- Mount Morrumbala Location within Mozambique

Highest point
- Elevation: 1,172 m (3,845 ft)
- Coordinates: 17°26′44.6″S 35°23′30.8″E﻿ / ﻿17.445722°S 35.391889°E

Naming
- Language of name: Portuguese

Geography
- Location: Morrumbala District, Zambezia Province, Mozambique

= Mount Morrumbala =

Mountain in Mozambique

Mount Morrumbala, also known as Mount Tembe, is a mountain in Morrumbala District of Zambezia Province in central Mozambique.

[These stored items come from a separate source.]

(** * Faster R-CNN: the RPN orchestrator and the full model

    A shallow embedding of [model/rpn/rpn.py] ([Flatten], [RPN]), of
    [faster_rcnn/model.py] ([FasterRCNN]) and of the training loop of
    [faster_rcnn/train.py] ([main]).  Tensors of floats are modelled
    over the real numbers: a tensor is the nested list of its entries (or,
    for [Flatten], a shape with its row-major storage), a Python exception is
    a value of [PyErr], and the sub-layers whose source is not part of the
    two files (convolutions, [Proposal], [AnchorRefine], [ProposalRefine],
    the backbone, the pooling and the classification head) are fields of a
    record of layers that every statement quantifies over. *)

From Stdlib Require Import Reals Lra Lia List ZArith Bool Arith Permutation.
Import ListNotations.

Open Scope R_scope.

(** ** Python results and exceptions *)

Module Py.

Inductive PyErr : Type :=
| ValueError_too_many_values (expected : nat)
| ValueError_not_enough_values (expected got : nat)
| ValueError_shape
| IndexError
| TypeError
| ZeroDivisionError
| RuntimeError.

Inductive Result (X : Type) : Type :=
| Ok (x : X)
| Raise (e : PyErr).

Arguments Ok {X} x.
Arguments Raise {X} e.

Mount Morrumbala rises as an isolated massif at western edge of the Morrumbala Plateau. The Morrumbala Plateau reaches over 400 meters elevation, descending gently to the north, more sharply to the south and east, and steeply towards the valley of the Shire River to the west. The Morrumbala escarpment separates the plateau from the Shire and Zambezi lowlands to the west and south. The Shire River valley is a graben, part of the African Rift Valley system.

The mountain's climate is cooler and wetter than the adjacent plateau and lowlands. Moist oceanic air masses moving in from the southeast rise up the mountain slopes and cool, and the moisture in the air condenses and falls as rain, or forms low clouds and morning mists. The windward south and east slopes receive more moisture than the north and west slopes, which are in the rain shadow of the mountain.

The cooler, wetter climate of the mountain sustains several communities of plants and animals, including moist evergreen forests, distinct from the surrounding lowlands.

Mount Morrumbala's montane forests are an inland enclave of the Southern Zanzibar-Inhambane coastal forest mosaic ecoregion, which extends along the more humid coast. The Eastern miombo woodlands ecoregion extends to the east on the Morrumbala Plateau. The Zambezian and mopane woodlands ecoregion lies to the west in the valley of the Shire and Zambezi rivers.